Twilight was falling over the forest, but within the temple night had already come. Liam used a flashlight to chase back the shadows, revealing a modest hall bare of any furnishing. The massive trunks of two trees grew up through the floor, disappearing past neat collars set into the ceiling. Water—presumably from the rain—trickled down their rough bark and out of sight. The floor was a slick of black algae, except where that one resolute path made its way straight across the room, vanishing into a hallway beyond. Moki sniffed at the floor, his tail wagging furiously.
“Nobody home?” Liam wondered.
Udondi addressed the question to the house. “Hello? Anyone here?” Her voice reverberated from hard surfaces. There was no response.

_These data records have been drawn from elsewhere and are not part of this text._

Lemma enroll_other k k' lb random now f : k' <> k -> getRecord k' (snd (startEnrollment k lb random now f)) = getRecord k' f.
Proof.
  intros Hne. unfold startEnrollment. rewrite on_file_get. unfold after, enroll_tx. cbv zeta. cbn [snd from_option Datatypes.id].
  destruct (find_key k (read_file f)) as [[i r]|] eqn:E; [by apply (update_other k k' _ i r)|].
  rewrite (get_app k k') by (unfold get_record; rewrite ?E; done). by rewrite decide_False.
Qed.

Definition admitted (key : option StoredKey) : Prop := truthy adminEnv = true -> exists sk, key = Some sk /\ admin ∈ scopes sk.

Lemma admit_spec {A} key (h : world -> result A denial * world) w :
  (exists d w1, gated key h w = (Err d, w1) /\ totp w1 = totp w) \/ (gated key h w = h w /\ admitted key).
Proof.
  unfold gated, requireAdmin, admitted. destruct (truthy adminEnv); cbn [negb]; [|by right]. destruct key as [sk|]; [|left; eauto].
  case_bool_decide; [right; split; [done|]; intros _; by exists sk|left; eauto].
Qed.

Lemma gated_record {A} key (h : world -> result A denial * world) w k :
  getRecord k (totp (h w).2) = getRecord k (totp w) -> getRecord k (totp (gated key h w).2) = getRecord k (totp w).
Proof. intros H. destruct (admit_spec key h w) as [(d & w1 & -> & E)|[-> _]]; [cbn; by rewrite E|done]. Qed.

Lemma possession_other key h now w k : keyIdFor key <> k -> getRecord k (totp (possession key h now w).2) = getRecord k (totp w).
Proof.
  intros Hne. unfold possession. cbv zeta. destruct (negb _); [done|].
  pose proof (recovery_other (keyIdFor key) k (header "x-mfa-recovery-code" h) now (totp w) (not_eq_sym Hne)) as Hr.
  pose proof (verify_other (keyIdFor key) k (header "x-mfa-code" h) now (totp w) (not_eq_sym Hne)) as Hv.
  destruct (truthy _); [destruct (consumeRecoveryCode _ _ _ _ _) as [[[] n] f]; exact Hr|]. destruct (negb _); [done|].
  by destruct (verifyAndMark _ _ _ _ _) as [[] f].
Qed.

(** No request touches the enrolment of another key. *)
Lemma handle_other key q now w k : keyIdFor key <> k -> getRecord k (totp (handle key q now w).2) = getRecord k (totp w).
Proof.
  intros Hne. assert (k <> keyIdFor key) as Hk by done.
  assert (forall A (p : result A denial * world), (let '(r, w) := p in (is_ok r, w)).2 = p.2) as Hp by (by intros A []).
  destruct q as [body random|body codes|h|env|h codes]; cbn [handle]; rewrite Hp; apply gated_record.
  - unfold enroll. pose proof (enroll_other (keyIdFor key) k (enroll_label key body) random now (totp w) Hk) as H. by destruct (startEnrollment _ _ _ _ _).
  - unfold confirm. destruct body as [b|]; [|done]. destruct (negb _); [done|].
    pose proof (verify_other (keyIdFor key) k (code_of b) now (totp w) Hk) as Hv. destruct (verifyAndMark _ _ _ _ _) as [[st|] f]; [|exact Hv].
    pose proof (regenerate_other (keyIdFor key) k codes f Hk) as Hr. cbv zeta. destruct (regenerateRecoveryCodes _ _ _ _) as [m f']. cbn in *. by rewrite Hr.
  - unfold disable_. pose proof (possession_other key h now w k Hne) as Hq. destruct (possession _ _ _ _) as [[d|] w1]; [exact Hq|].
    pose proof (disable_other (keyIdFor key) k (totp w1) Hk) as Hd. destruct (disable _ _) as [rm f]. cbn in *. by rewrite Hd.
  - done.
  - unfold regenerate. cbv zeta. destruct (negb _); [done|]. destruct (negb _); [done|].
    pose proof (verify_other (keyIdFor key) k (header "x-mfa-code" h) now (totp w) Hk) as Hv. destruct (verifyAndMark _ _ _ _ _) as [[st|] f]; [|exact Hv].
    pose proof (regenerate_other (keyIdFor key) k codes f Hk) as Hr. cbv zeta. destruct (regenerateRecoveryCodes _ _ _ _) as [[m|] f']; cbn in *; by rewrite Hr.
Qed.
(* ===== verification/WebhookRoutes.v ===== *)
(** The management of webhooks: the routes [webhooks], [webhooks/[id]],
    [webhooks/[id]/rotate-secret], [webhooks/deliveries],
    [webhooks/deliveries/[id]/replay] and [webhooks/fire/latest] of
    [web/app/api], behind the gate of [AdminGate], over the store of [Webhooks].

    The network, the resolver and the URL parser, [String(x)], [Number(x)],
    [parseInt] and what the gate is parametric in are parameters; ids, minted
    secrets and what each delivery meets are drawn per request. The log a listing
    reads is the one the retention sweep before it leaves. *)
From S2P Require Import Prelude JsNum JsDate IsoTime Json Store Interleave AuthLockout KeyStore.
From S2P Require Import MfaGate AdminGate.
From S2P Require Egress IpMatch Webhooks Runs Activity Exports V1Routes Sessions SsoPolicy Sso AdminRoute.
Import AdminRoute(reply, Refused, Answer, Raised).
Import Webhooks(Webhook, DeliveryAttempt, PickEvent, delivery_env).
#[local] Existing Instances Egress.EgressPolicy_persisted Webhooks.subs_persisted Webhooks.log_persisted Runs.runs_persisted Activity.events_persisted.

(** [Absent] is an empty body, [Garbled] one that is not JSON. *)
Inductive payload := Absent | Garbled | Given (j : json).

Record request := { headers : gmap string string; query : gmap string string; body : payload }.

(** The clocks of the gate, of a second authentication and of the operation;
    the id and the secret that are minted; what each delivery meets. *)
Record draws := {
  d_gate : clock; d_auth : clock; d_op : clock; d_id : string; d_secret : string; d_env : string -> delivery_env;
  d_event_id : string; d_event : Z }.

Section Routes.
Context {L : Type} `{Lockout L}.
Context (sha256 : string -> string) (hmac_sha1 : list Z -> list Z -> list Z).
Context (b64uDec : string -> list Z) (session_mac : string -> string -> list Z) (session_parse : list Z -> option Sso.SsoSession).
Context (decodeURIComponent : string -> option string).
Context (parse_url : string -> option Egress.URL) (resolve : string -> option (list string)) (hmac : string -> string -> string).
Context (String_of : json -> string) (Number_of : json -> num) (parseInt : string -> option Z) (num_str : num -> string).
Context (localeCompare : string -> string -> Z) (other_dates : string -> option Z).
Context (cfg : settings).

Abbreviation gate_world := (AdminGate.world (L := L)).
Abbreviation gate_require := (AdminGate.requireAdmin sha256 hmac_sha1 b64uDec session_mac session_parse decodeURIComponent).

Record world := World {
  gate : gate_world; feed : file Activity.events; egress : file Egress.EgressPolicy; runs : file (list Runs.SavedRun);
  subs : Webhooks.subs_file; log : Webhooks.log_file }.

Inductive answer :=
| Subscriptions (l : list Webhook)
| Subscription (s : Webhook)
| Removed
| NewSecret (i secret : string) (rotated_at previous_expires_at : option Z) (grace_seconds : Z)
| Deliveries (l : list DeliveryAttempt)
| CsvFile (name text : string)
| JsonFile (name : string) (l : list DeliveryAttempt)
| Replayed (delivery : DeliveryAttempt) (replay_of : string)
| Fired (events : list PickEvent) (deliveries : list DeliveryAttempt).

Section Request.
Context (req : request) (d : draws).
Abbreviation handler := (option StoredKey -> world -> reply answer * world).
Abbreviation ok a := (Answer 200 a).

Definition with_gate (g : gate_world) (w : world) : world := World g (feed w) (egress w) (runs w) (subs w) (log w).
Definition with_hooks (s : Webhooks.subs_file) (l : Webhooks.log_file) (w : world) : world := World (gate w) (feed w) (egress w) (runs w) s l.

Definition recordAuditEvent (status : Z) (k : option StoredKey) (reason : string) (w : world) : world :=
  with_gate (let g := gate w in AdminGate.World (keys_file g) (lockout g) (policy_file g) (registry g) (note status (id <$> k) reason (second g))) w.

Definition refuse (status : Z) (code : string) (k : option StoredKey) (w : world) : reply answer * world :=
  (Refused status code, recordAuditEvent status k code w).

Definition recordSafe (kind title text : string) (w : world) : world :=
  World (gate w)
    (Activity.recordSafe {| Activity.i_kind := kind; Activity.i_title := Some (JStr title); Activity.i_body := Some (JStr text);
       Activity.i_href := Some (JStr "/webhooks") |} (d_event_id d) (d_event d) (feed w))
    (egress w) (runs w) (subs w) (log w).

Definition guarded (method : string) (h : handler) (w : world) : reply answer * world :=
  let '(r, g) := gate_require cfg (headers req) method (d_gate d) (gate w) in
  let w := with_gate g w in
  match r with
  | None => (Raised, w)
  | Some (Err (s, c)) => (Refused s c, w)
  | Some (Ok k) => h k w
  end.

(** ** Subscriptions *)

Definition webhooks_GET : handler := fun k w => (ok (Subscriptions (Webhooks.listWebhooks (subs w))), recordAuditEvent 200 k "" w).

(** The fields as the store takes them; [None]: it throws on the shape. *)
Definition list_or_none (v : jval) : option (option (list json)) :=
  match v with None | Some JNull => Some None | Some (JArr l) => Some (Some l) | _ => None end.

Definition secret_of (v : jval) : option (option string) :=
  match v with None | Some JNull => Some None | Some (JStr s) => Some (Some s) | _ => None end.

Definition input_of (u : string) (b : json) : option Webhooks.WebhookIn :=
  match list_or_none (field "events" b), list_or_none (field "tickers" b), secret_of (field "secret" b) with
  | Some events, Some tickers, Some secret =>
      Some {| Webhooks.in_url := u; Webhooks.in_events := strings_of <$> events; Webhooks.in_tickers := map String_of <$> tickers;
              Webhooks.in_secret := secret; Webhooks.in_enabled := match field "enabled" b with Some (JBool e) => Some e | _ => None end |}
  | _, _, _ => None
  end.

I shrugged, too tired to feel much fear. “If there’s any comfort to be found here, it’ll be at the end of this path. Come on.”
The floor was slick. I almost went down before I figured out how to walk flat-footed. “Hold on, Jubilee,” Liam said. “Let me go first, I’ve got the light.”

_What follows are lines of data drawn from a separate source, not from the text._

(** What a request let in answers. *)
Definition settled (c : call) (req : request) (d : draws) (k : option StoredKey) (evs : list AuditEvent) (a : reply) (w w' : world) : Prop :=
  (malformed c req -> exists code, a = Refused 400 code /\ audit w' = audit w) /\
  (~ malformed c req -> exists x, a = Answer x /\ recorded c d k 200 evs w').

Lemma settled_refused c req d k evs code w : malformed c req -> settled c req d k evs (Refused 400 code) w w.
Proof. intros Hm. split; [by exists code|done]. Qed.

Lemma settled_answer t req d c k reason details (a : answer) w0 w evs kept :
  ~ malformed c req -> holds_chain double_text hmac t (audit w) kept -> kept `suffix_of` evs -> t <= d_line d -> iso_range (d_line d) ->
  settled c req d k evs (Answer a) w0 (record req d c 200 k reason details w).
Proof.
  intros Hm Hc Hs Ht Hr. split; [done|]. intros _. exists a. split; [done|].
  destruct (record_chain t req d c 200 k reason details w kept Hc Ht Hr) as (e & He & Hc'). by exists e, kept.
Qed.

Lemma handled_settled t req d c k w evs :
  holds_chain double_text hmac t (audit w) evs -> t <= d_line d -> iso_range (d_line d) -> (late_stream c d = true -> in_time d w) ->
  let '(a, w') := handle req d c k w in settled c req d k evs a w w'.
Proof.
  intros Hc Ht Hr Hin. destruct c; cbn [handle].
  - unfold audit_GET. match goal with |- context [filters ?r ?l ?o] => pose proof (filters_spec ReadPage r l o ltac:(done)) as Hf end.
    destruct (filters _ _ _) as [q|code]; [|by apply settled_refused]. pose proof (queried_chain t d q w evs Hc) as Hq.
    destruct (queried d q w) as [r w1]. destruct Hq as (kept & Hk & Hs & ->).
    destruct (page_of_chain t q (dir (audit w1)) (lastChainHashCache (audit w1)) kept) as (shown & r & -> & _); [by destruct (audit w1)|].
    by eapply settled_answer.
  - unfold verify_GET. destruct (verify_of_chain t (audit w) evs Hc) as (r & -> & _). eapply settled_answer; [|done..]. by intros [].
  - unfold export_csv_GET. match goal with |- context [filters ?r ?l ?o] => pose proof (filters_spec ExportCsv r l o ltac:(done)) as Hf end.
    destruct (filters _ _ _) as [q|code]; [|by apply settled_refused]. pose proof (queried_chain t d q w evs Hc) as Hq.
    destruct (queried d q w) as [r w1]. destruct Hq as (kept & Hk & Hs & ->).
    destruct (page_of_chain t q (dir (audit w1)) (lastChainHashCache (audit w1)) kept) as (shown & r & -> & Hev & _); [by destruct (audit w1)|].
    rewrite Hev, events_not_null. by eapply settled_answer.
  - unfold export_jsonl_GET. cbv zeta. match goal with |- context [filters ?r ?l ?o] => pose proof (filters_spec ExportJsonl r l o ltac:(done)) as Hf end.
    destruct (filters _ _ _) as [q|code]; [|by apply settled_refused].
    match goal with |- context [record req d ExportJsonl 200 k ?why ?more] => set (reason := why); set (details := more) end.
    destruct (d_late d) eqn:El.
    + destruct (record_chain t req d ExportJsonl 200 k reason details w evs Hc Ht Hr) as (e & He & Hc').
      pose proof (late_line_stays _ d q _ _ _ Hc' (proj1 He) (Hin El)) as Hlast.
      pose proof (streamed_chain _ d q _ _ Hc') as Hs. destruct (streamed d q _) as [l w1]. destruct Hs as (kept & Hk & [cut Hsuf] & _). cbn [snd] in Hlast.
      split; [done|]. intros _. eexists. split; [done|]. destruct kept as [|x kept _] using rev_ind.
      { destruct Hk as (Hl & _). rewrite Hl in Hlast. by apply elem_of_nil in Hlast. }
      rewrite app_assoc in Hsuf. apply app_inj_tail in Hsuf as [-> <-]. exists e, kept. split_and!; [done|by exists cut|done].
    + pose proof (streamed_chain t d q w evs Hc) as Hs. destruct (streamed d q w) as [l w1]. destruct Hs as (kept & Hk & Hsuf & _).
      by eapply settled_answer.
Qed.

The path took us through a hallway, then into a round chamber crowded with four massive tree trunks. Rain was drumming on the roof now, and little freshets of water raced down the trunks, trickling into drains in the floor. Everything was damp, and the chamber smelled the way chronically damp things do: of mildew and moldering. Still, it was warmer in here than it had been in the hall and when we stepped past the first great tree trunk it was clear why: four huge gold coils spiraled up from battery pots set into the floor. They gave off a cheerful heat so that in the center of the room the air seemed light to breathe, though its smell reminded me of burnt mulch.
This, apparently, was where the resident had chosen to live, for between the heating coils was a bed with a sagging mattress, a bench, a battered table, a tiny stove, and an ill-designed sink served by a pipe laid right across the floor.

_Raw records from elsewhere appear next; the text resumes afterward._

(** The inventory is complete: when it is shown, which fails only on a sink
    whose URL does not parse, it has one row for each of the 29 controls in their
    order, and its five counts add up to them. *)
Theorem inventory_complete :
  match buildAdminIndex with
  | Some x => key <$> controls x = CONTROLS /\ NoDup CONTROLS /\ total_of (counts x) = 29 /\
              forall t, (t, count t (controls x)) ∈ counts x
  | None => exists s u, siem p = Some s /\ Siem.p_url s = Some u /\ host_of u = None
  end.
Proof.
  destruct buildAdminIndex as [x|] eqn:E.
  - apply index_controls in E as (s & Hs & Hc & Hn). apply siem_row_key in Hs.
    assert (key <$> controls x = CONTROLS) as Hk by (rewrite Hc; cbn; by rewrite Hs). split; [done|]. split; [apply (bool_decide_eq_true_1 (NoDup CONTROLS)); vm_compute; reflexivity|].
    split; [rewrite Hn, counts_total; unfold len; rewrite <- (length_fmap key), Hk; done|].
    intros t. rewrite Hn. apply list_elem_of_fmap. exists t. split; [done|]. unfold STATUSES. destruct t; set_solver.
  - unfold buildAdminIndex in E. destruct siem_row as [s|] eqn:Es; [done|]. unfold siem_row in Es. destruct (siem p) as [s|]; [|done].
    cbn in Es. destruct (Siem.p_url s) as [u|] eqn:Eu; [|done]. destruct (truthy u); [|done]. destruct (host_of u) eqn:Eh; [done|]. by exists s, u.
Qed.

(** ** Rows that say what is done *)

Lemma freeze_row_refuses {A} genv clk req k route (w : Guard.world A genv) s :
  freeze p = Some s -> fst (Freeze.getFreezeState (clk 0%nat) (Guard.freeze w)) = s ->
  status freeze_row = enforcing <-> exists o, fst (Guard.check_freeze genv clk req k route w) = Err o.
Proof.
  intros Hf Hw. unfold freeze_row, Guard.check_freeze. cbn [status row]. rewrite Hf.
  destruct (Freeze.getFreezeState _ _) as [s' st]. cbn in Hw. subst s'. destruct (Freeze.frozen s); cbn.
  - split; [|done]. intros _. by eexists.
  - split; [done|]. by intros [o ?].
Qed.

Lemma lockout_row_locks c : lockout p = Some c ->
  status lockout_row = enforcing <-> exists ip now st wait until, AuthLockout.decideLockout c ip now st = AuthLockout.Locked wait until.
Proof.
  intros Hl. unfold lockout_row. cbn [status row]. rewrite Hl. unfold AuthLockout.decideLockout. destruct (AuthLockout.enabled c); cbn [negb].
  - split; [|done]. intros _. exists "a", 0.
    exists [("a", {| AuthLockout.failures := []; AuthLockout.locked_until := Some 1; AuthLockout.first_failure_at := None;
                     AuthLockout.last_failure_at := None; AuthLockout.total_failures := 0 |})]. by eexists _, _.
  - split; [done|]. intros (ip & now & st & wait & until & E). by destruct (negb (truthy ip)).
Qed.

Lemma concurrency_row_refuses c : concurrency p = Some c ->
  status concurrency_row = enforcing <-> exists n a b t, fst (Concurrency.tryAcquire c n) = Concurrency.Refused a b t.
Proof.
  intros Hc. unfold concurrency_row. cbn [status row]. rewrite Hc. cbn. unfold Concurrency.tryAcquire. destruct (Concurrency.limit c) as [l|].
  - split; [|done]. intros _. exists l. unfold Z.geb. rewrite Z.compare_refl. by eexists _, _, _.
  - split; [done|]. by intros (n & a & b & t & ?).
Qed.

Lemma rotation_row_blocks r : rotation p = Some r ->
  status rotation_row = enforcing <-> exists created now d, KeyLifecycle.decideRotationBlock (Iso created) r now = Ok d /\ KeyLifecycle.blocked d = true.
Proof.
  intros Hr. unfold rotation_row. cbn [status row]. rewrite Hr. destruct (KeyLifecycle.max_age_days r >? 0) eqn:E; bool_to_prop.
  - split; [|done]. intros _. exists (- (KeyLifecycle.max_age_days r * KeyLifecycle.MS_PER_DAY)), 0.
    unfold KeyLifecycle.decideRotationBlock, KeyLifecycle.evaluateKeyRotation. cbn [date_parse fmap option_fmap option_map].
    rewrite (proj2 (Z.leb_gt _ _)) by lia. rewrite Z.add_opp_diag_l. change (Z.abs 0 >? KeyLifecycle.MAX_TIME) with false. cbv iota.
    assert (Z.max 0 (0 - - (KeyLifecycle.max_age_days r * KeyLifecycle.MS_PER_DAY)) / KeyLifecycle.MS_PER_DAY = KeyLifecycle.max_age_days r) as ->.
    { unfold KeyLifecycle.MS_PER_DAY. rewrite Z.max_r by lia. rewrite Z.sub_opp_r, Z.add_0_l. by apply Z.div_mul. }
    rewrite Z.sub_diag. cbn. eexists. split; [done|]. done.
  - split; [done|]. intros (created & now & d & Hd & Hb). unfold KeyLifecycle.decideRotationBlock, KeyLifecycle.evaluateKeyRotation in Hd.
    rewrite (proj2 (Z.leb_le _ _)) in Hd by lia. cbn in Hd. by injection Hd as <-.
Qed.

Lemma residency_row_blocks r : residency p = Some r -> Residency.region r <> Residency.global ->
  status residency_row = enforcing <-> exists h m, Residency.allowed (Residency.decideResidency h r m) = false.
Proof.
  intros Hr Hg. unfold residency_row. cbn [status row]. rewrite Hr. destruct (Residency.mode r) eqn:Em.
  - split; [done|]. intros (h & m & E). unfold Residency.decideResidency in E. rewrite Em in E. done.
  - split; [done|]. intros (h & m & E). unfold Residency.decideResidency in E. rewrite Em in E. cbn in E. by repeat case_match.
  - split; [|done]. intros _. exists ∅, "POST". unfold Residency.decideResidency. rewrite Em.
    destruct (Residency.region r); done.
Qed.

Lemma csp_row_header c : csp p = Some c ->
  (status csp_row = enforcing <-> Browser.cspHeaderName (Browser.mode c) = Some "Content-Security-Policy") /\
  (status csp_row = monitoring <-> Browser.cspHeaderName (Browser.mode c) = Some "Content-Security-Policy-Report-Only").
Proof. intros Hc. unfold csp_row. cbn [status row]. rewrite Hc. by destruct (Browser.mode c). Qed.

I collapsed onto the bench. Udondi leaned past me to touch a quartz-paned lamp that sat on the table. It blushed to life, reducing Liam’s flashlight to an inconsequential role.
I looked about at the pathetic furnishings, and at last a healthy doubt began to assert itself. If this truly was a temple, why was it on no map? Why was it so empty of everything except an abject poverty? “Maybe Liam was right,” I said softly. “Maybe this is only the ruin of a failed temple.”
Liam answered from the darkness beyond the heaters. “A nice theory, but there’s a thriving kobold well here that disputes it.”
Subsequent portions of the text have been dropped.